His neighbors made out better. Kari Curran and her husband sold 130 acres for $1.5 million to a company affiliated with Unimin Mining Corp., operator of the mine. The property was previously valued at about $225,000.
“It was kind of bittersweet,” Curran said. “That was the house we raised our kids in.”
In the three years since Tunnel City area residents found themselves at the forefront of Wisconsin’s frac sand mining boom, economic variations have begun to emerge in western sand-laden communities.
Accessible sand can bring a windfall for some landowners. Others worry that proximity to sand mines is bringing down the value of their homes.
And in some communities, a safety net of sorts is emerging. Efforts to mitigate mining noise and dust, and agreements negotiated with the companies by local governments, such as property value guarantees, can shield neighbors from negative impacts.
Beyond any changes in property values, frac sand mining is reshaping residents’ lives, according to interviews by the Wisconsin Center for Investigative Journalism in western communities. These include Tunnel City in Monroe County, Blair in Trempealeau County, the towns of Pepin and Stockholm in Pepin County, and the town of Howard in Chippewa County.
Wisconsin is the nation’s No. 1 producer of sand used in hydraulic fracturing, or fracking, a process to extract oil and natural gas. It is home to at least 124 permitted or operational facilities to mine, process and ship the high quality sand to other states.
Eleven experts consulted by the Center, including assessors, appraisers and real estate agents, cautioned that it is too early to know precisely how the frac sand boom will affect property values. There have not been enough sales around mines, they said.

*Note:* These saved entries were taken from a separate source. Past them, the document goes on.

(** A device with no identifier. *)
Definition standalone : Env :=
  withDeactivation EmptyString (None, None) (inl "EOF") calm.

End Sample.

(** ** A concrete router *)

Module SampleRouter.

(** A template is its text, the empty text does not parse, and
    executing a template lists the addresses of the upstreams. *)
Definition engine : dnsmasq.Env string (gmap string ctrld.ListenerConfig) (list Z) :=
  {| dnsmasq.Parse := λ text, if String.eqb text EmptyString then None else Some text;
     dnsmasq.Execute := λ tmpl sendClientInfo upstreams,
       inr (String.concat "," (dnsmasq.Ip <$> upstreams));
     dnsmasq.FirstListener := λ cfg, cfg !! "0";
     dnsmasq.HasUpstreamSendClientInfo := λ cfg, true;
     dnsmasq.Glob := λ pattern,
       Some ["/home/pi/firerouter/etc/dnsmasq.dns.br0.conf";
             "/home/pi/firerouter/etc/dnsmasq.dns.br9.conf"];
     dnsmasq.InterfaceByName := λ name,
       if String.eqb name "br0"
       then Some [dnsmasq.OtherAddr; dnsmasq.IPNet [192; 168; 218; 1];
                  dnsmasq.IPNet [254; 128; 0; 0; 0; 0; 0; 0; 0; 0; 0; 0; 0; 0; 0; 1]]
       else None;
     dnsmasq.To4 := λ ip, if bool_decide (length ip = 4%nat) then Some ip else None;
     dnsmasq.IPString := λ ip,
       if bool_decide (ip = [192; 168; 218; 1]) then "192.168.218.1" else "?" |}.

Definition anyAddress : gmap string ctrld.ListenerConfig :=
  {[ "0" := ctrld.mkListener "0.0.0.0" 53 ]}.
Definition anyAddress6 : gmap string ctrld.ListenerConfig :=
  {[ "0" := ctrld.mkListener "::" 5354 ]}.
Lemma scan_lines_positions (lines : list str) :
  forall n,
  exists ts,
    Scanner.scan_lines n lines = Ok ts /\
    map (fun t => (line t, indent t)) ts
    = map (fun nl => (fst nl, leading (snd nl)))
          (filter (fun nl => negb (blank_or_comment (snd nl)))
                  (combine (seq n (List.length lines)) lines)).
Proof.
  induction lines as [|l lines IH]; intros n.
  - exists []. split; reflexivity.
  - cbn [List.length seq combine filter snd Scanner.scan_lines].
    destruct (IH (S n)) as (ts & H1 & H2).
    destruct (scan_line_cases l) as [[Hb Hs] | [Hb [b Hs]]];
      rewrite Hb, Hs, H1; cbn [bind negb].
    + exists ts. split; [reflexivity | exact H2].
    + eexists. split; [reflexivity|]. cbn [map line indent fst snd].
      now rewrite H2.
Qed.

End ScannedDocuments.

(** X7: whitespace at the end of lines, a carriage return before the line
    break for one, does not change what [load] returns. *)
Theorem load_ignores_trailing_whitespace (lines : list (str * str)) :
  Forall (fun lw => newline_free (fst lw) = true) lines ->
  Forall (fun lw => newline_free (snd lw) = true) lines ->
  Forall (fun lw => forallb isspace (snd lw) = true) lines ->
  load (join [newline] (map (fun lw => fst lw ++ snd lw) lines))
  = load (join [newline] (map fst lines)).
Proof.
  intros Hl Hw Hs. unfold load.
  assert (H1 : Forall (fun l => newline_free l = true) (map fst lines))
    by (apply Forall_map; exact Hl).
  assert (H2 : Forall (fun l => newline_free l = true)
                      (map (fun lw => fst lw ++ snd lw) lines)).
  { apply Forall_map. rewrite Forall_forall in *. intros lw Hin.
    rewrite newline_free_app. apply andb_true_iff.
    split; [apply Hl | apply Hw]; exact Hin. }
  rewrite (scan_join H1), (scan_join H2).
  now rewrite scan_lines_trailing.
Qed.

Lemma load_ignores_trailing_whitespace_witness :
  load (join [newline] [txt "a:" ++ ["013"%char]; txt "  - 1" ++ txt "  "])
  = load (join [newline] [txt "a:"; txt "  - 1"]).
Proof.
  apply (@load_ignores_trailing_whitespace
           [(txt "a:", ["013"%char]); (txt "  - 1", txt "  ")]);
    repeat constructor.
Defined.

(** X8: blank lines and comment lines, wherever they stand, do not change
    what [load] returns. *)
Theorem load_skips_blank_and_comment_lines (lines : list str) :
  Forall (fun l => newline_free l = true) lines ->
  load (join [newline] (filter (fun l => negb (blank_or_comment l)) lines))
  = load (join [newline] lines).
Proof.
  intros Hl. unfold load.
  assert (H2 : Forall (fun l => newline_free l = true)
                      (filter (fun l => negb (blank_or_comment l)) lines)).
  { rewrite Forall_forall in *. intros l Hin.
    apply filter_In in Hin as [Hin _]. now apply Hl. }
  rewrite (scan_join Hl), (scan_join H2).
  destruct (scan_lines_filtered lines 1 1) as (ts & ts' & -> & -> & R).
  cbn [bind]. apply (@parse_related (fun i => i)); [auto | exact R].
Qed.

Lemma load_skips_blank_and_comment_lines_witness :
  load (join [newline]
          (filter (fun l => negb (blank_or_comment l))
                  [txt "# head"; txt "a:"; txt "   "; txt "  b: 1";
                   txt "  # note"; txt "  c: 2"]))
  = load (join [newline]
            [txt "# head"; txt "a:"; txt "   "; txt "  b: 1";
             txt "  # note"; txt "  c: 2"]).
Proof.
  apply (@load_skips_blank_and_comment_lines
           [txt "# head"; txt "a:"; txt "   "; txt "  b: 1";
            txt "  # note"; txt "  c: 2"]).
  repeat constructor.
Defined.

(** X9: a document loads to the same value when the same number of spaces
    is put before each of its lines. *)
Theorem load_ignores_common_indent (k : nat) (lines : list str) :
  Forall (fun l => newline_free l = true) lines ->
  load (join [newline] (map (app (replicate k " "%char)) lines))
  = load (join [newline] lines).
Proof.
  intros Hl. unfold load.
  assert (H2 : Forall (fun l => newline_free l = true)
                      (map (app (replicate k " "%char)) lines)).
  { apply Forall_map. rewrite Forall_forall in *. intros l Hin.
    rewrite newline_free_app, (Hl l Hin), andb_true_r.
    unfold replicate. clear. induction k; simpl; auto. }
  rewrite (scan_join Hl), (scan_join H2).
  destruct (scan_lines_ok lines 1) as [ts Hts].
  rewrite (@scan_lines_shifted k lines 1 ts Hts), Hts. cbn [bind].
  apply (@parse_related (fun i => k + i)); [intros; lia|].
  apply related_reindent.
Qed.

Lemma load_ignores_common_indent_witness :
  load (join [newline]
          (map (app (replicate 3 " "%char))
               [txt "a:"; txt "  - 1"; txt "b: x"]))
  = load (join [newline] [txt "a:"; txt "  - 1"; txt "b: x"]).
Proof.
  apply (@load_ignores_common_indent 3 [txt "a:"; txt "  - 1"; txt "b: x"]).
  repeat constructor.
Defined.

(** X10: the scanner makes one token of each line that is neither blank nor
    a comment, in the order of the lines; the token holds the number of
    its line, counted from 1 over all the lines, and, as its indent, the
    number of whitespace characters its line begins with. *)
Theorem scan_token_positions (text : str) :
  exists ts,
    Scanner.scan text = Ok ts /\
    map (fun t => (line t, indent t)) ts
    = map (fun nl => (fst nl, leading (snd nl))) (content_lines text).
Proof. apply scan_lines_positions. Qed.

(** X11: when the first line of a text holds a scalar (its content is not a
    comment, does not begin with a dash and a space, holds no colon
    followed by a space and does not end with a colon), [load] returns
    that scalar and drops the lines after it, whatever they hold. *)
Theorem load_returns_first_scalar_only (first rest : str) :
  newline_free first = true ->
  blank_or_comment first = false ->
  startswith (strip first) (txt "- ") = false ->
  contains (strip first) (txt ": ") = false ->
  endswith (strip first) (txt ":") = false ->
  load (first ++ newline :: rest) = Ok (Scanner._parse_value first).
Proof.
  intros Hn Hb Hd Hc He. unfold load, Scanner.scan.
  rewrite split_char_app by exact Hn. cbn [Scanner.scan_lines].
  assert (Hs : Scanner.scan_line 1 first
               = Ok (Some (mkToken (VALUE (Scanner._parse_value first))
                                   1 (leading first)))).
  { unfold Scanner.scan_line, blank_or_comment in *.
    rewrite parse_value_strip.
    destruct (strip first) as [|c r]; [discriminate Hb|].
    rewrite Hb, Hd, Hc, He. reflexivity. }
  rewrite Hs. cbn [bind].
  destruct (scan_lines_ok (split_char newline rest) 2) as [ts ->].
  reflexivity.
Qed.

Lemma load_returns_first_scalar_only_witness :
  load (txt "42" ++ newline :: txt "a: 1" ++ newline :: txt "- x")
  = Ok (Scanner._parse_value (txt "42")).
Proof.
  apply (@load_returns_first_scalar_only
           (txt "42") (txt "a: 1" ++ newline :: txt "- x"));
    reflexivity.
Defined.

(** ** Documents of one list, documents of one mapping *)

Section FlatDocuments.

Lemma spaces_newline_free (k : nat) :
  newline_free (replicate k " "%char) = true.
Proof. unfold replicate. induction k; simpl; auto. Qed.

Lemma list_loop_items (items : list (nat * str)) :
  forall tokens pre acc,
    map shape tokens
    = pre ++ map (fun it => (LIST_ITEM (snd it), fst it)) items ->
    Parser.list_loop tokens (S (List.length items)) 0 (List.length pre) acc
    = Ok (Sequence (acc ++ map (fun it => Scanner._parse_value (snd it)) items),
          List.length pre + List.length items).
Proof.
  induction items as [|[k t] items IH]; intros tokens pre acc Hs.
  - cbn [map List.length] in *. rewrite app_nil_r in Hs.
    rewrite list_loop_S, (@token_at_end _ _ Hs).
    now rewrite app_nil_r, Nat.add_0_r.
  - cbn [map fst snd] in Hs.
    destruct (@token_at _ _ _ _ _ Hs) as (t0 & Ht & Hb & Hi).
    cbn [List.length]. rewrite list_loop_S, Ht, Hb.
    replace (indent t0 <? 0) with false by (symmetry; apply Nat.ltb_ge; lia).
    replace (List.length pre + 1)
      with (List.length (pre ++ [(LIST_ITEM t, k)]))
      by (rewrite length_app; reflexivity).
    rewrite (IH tokens); [| now rewrite <- app_assoc].
    rewrite length_app, <- app_assoc. cbn [List.length app map snd].
    unfold Parser._parse_scalar. f_equal. f_equal. lia.
Qed.

Lemma mapping_loop_entries (entries : list (nat * (str * str))) :
  forall tokens pre acc,
    map shape tokens
    = pre ++ map (fun e => (KEY_VALUE (fst (snd e))
                                      (Scanner._parse_value (snd (snd e))),
                            fst e)) entries ->
    Parser.mapping_loop tokens (S (List.length entries)) 0
                        (List.length pre) acc
    = Ok (Mapping
            (fold_left (fun d e => dict_set d (fst (snd e))
                                            (Scanner._parse_value (snd (snd e))))
                       entries acc),
          List.length pre + List.length entries).
Proof.
  induction entries as [|[k [key t]] entries IH]; intros tokens pre acc Hs.
  - cbn [map List.length fold_left] in *. rewrite app_nil_r in Hs.
    rewrite mapping_loop_S, (@token_at_end _ _ Hs).
    now rewrite Nat.add_0_r.
  - cbn [map fst snd] in Hs.
    destruct (@token_at _ _ _ _ _ Hs) as (t0 & Ht & Hb & Hi).
    cbn [List.length]. rewrite mapping_loop_S, Ht, Hb.
    replace (indent t0 <? 0) with false by (symmetry; apply Nat.ltb_ge; lia).
    replace (List.length pre + 1)
      with (List.length
              (pre ++ [(KEY_VALUE key (Scanner._parse_value t), k)]))
      by (rewrite length_app; reflexivity).
    rewrite (IH tokens); [| now rewrite <- app_assoc].
    rewrite length_app. cbn [List.length fold_left fst snd].
    f_equal. f_equal. lia.
Qed.

Lemma scans_item_lines (items : list (nat * str)) :
  Forall (fun it => item_text (snd it)) items ->
  scans_to (map item_line items)
           (map (fun it => (LIST_ITEM (snd it), fst it)) items).
Proof.
  induction 1 as [|[k t] items (H1 & H2 & _) _ IH]; [apply scans_to_nil|].
  cbn [map]. apply scans_to_cons; [|exact IH].
  intros n. now apply scan_line_item.
Qed.

Lemma scans_entry_lines (entries : list (nat * (str * str))) :
  Forall (fun e => key_text (fst (snd e)) /\ value_text (snd (snd e)))
         entries ->
  scans_to (map entry_line entries)
           (map (fun e => (KEY_VALUE (fst (snd e))
                                     (Scanner._parse_value (snd (snd e))),
                           fst e)) entries).
Proof.
  induction 1 as [|[k [key t]] entries
                   [(K1 & K2 & K3 & K4 & K5) [(T1 & T2 & T3) T4]] _ IH];
    [apply scans_to_nil|].
  cbn [map]. apply scans_to_cons; [|exact IH].
  intros n. now apply scan_line_key_value.
Qed.
Lemma requests_carry_headers_witness :
  headers (mkRequest "https://api.dc01.gamelockerapp.com/status"
             [("Authorization", "Bearer getoffmylawn");
              ("X-TITLE-ID", "semc-vainglory");
              ("Accept", "application/vnd.api+json")] None)
  = [("Authorization", "Bearer " +:+ "getoffmylawn");
     ("X-TITLE-ID", "semc-vainglory");
     ("Accept", "application/vnd.api+json")].
Proof.
  apply (requests_carry_headers json sample_data_to_object
           sample_link_to_object sample_obj_iter sample_datetime
           sample_isoformat sample_server 0%nat sample_client
           (CallStatus sample_datetime) sample_state
           (sample_run 0%nat (CallStatus sample_datetime) sample_state).2
           (sample_run 0%nat (CallStatus sample_datetime) sample_state).1).
  - reflexivity.
  - reflexivity.
  - vm_compute. by left.
Defined.

(** [matches(limit=120)] against the service that fails on its second
    request: the call raises that error after two requests. *)
Lemma http_error_is_final_witness :
  let call := CallMatches sample_datetime (Some 120) None None None None None None in
  (flaky_run 0%nat call sample_state).1 = Raise (HTTPError 503)
  ∧ length (log (flaky_run 0%nat call sample_state).2) = 2%nat.
Proof.
  intros call.
  apply (http_error_is_final json sample_data_to_object sample_link_to_object
           sample_obj_iter sample_datetime sample_isoformat flaky_server
           0%nat sample_client call sample_state
           (flaky_run 0%nat call sample_state).2
           (flaky_run 0%nat call sample_state).1
           1%nat
           (batch_request sample_client [("page[limit]", PInt 120)] 120 0 1)
           (mkResponse (Some (HTTPError 503)) (Raise (ValueError "no JSON body")))
           (HTTPError 503)).
  - reflexivity.
  - reflexivity.
  - simpl. lia.
  - reflexivity.
  - reflexivity.
  - reflexivity.
Defined.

Mused Mark Garlick, assessor for the town of Preston in Trempealeau County, “The next buyer is going to tell you what (the property) is worth.”
Welcome to the neighborhood?
For property owners like Schmitt, the sand mine boom has been a bust. He has watched tree-covered hills by his home outside Tunnel City give way to a pile of sand and berms the company built to reduce its visual impact.
“I’m very much pro-mining,” said Schmitt, a military chaplain now based in Utah. “Criminy, I burn gasoline in my car just like everybody else.” But he’s frustrated to be paying mortgage and utilities on his former home. “I can’t sell (it).” He is still trying, hoping for better luck.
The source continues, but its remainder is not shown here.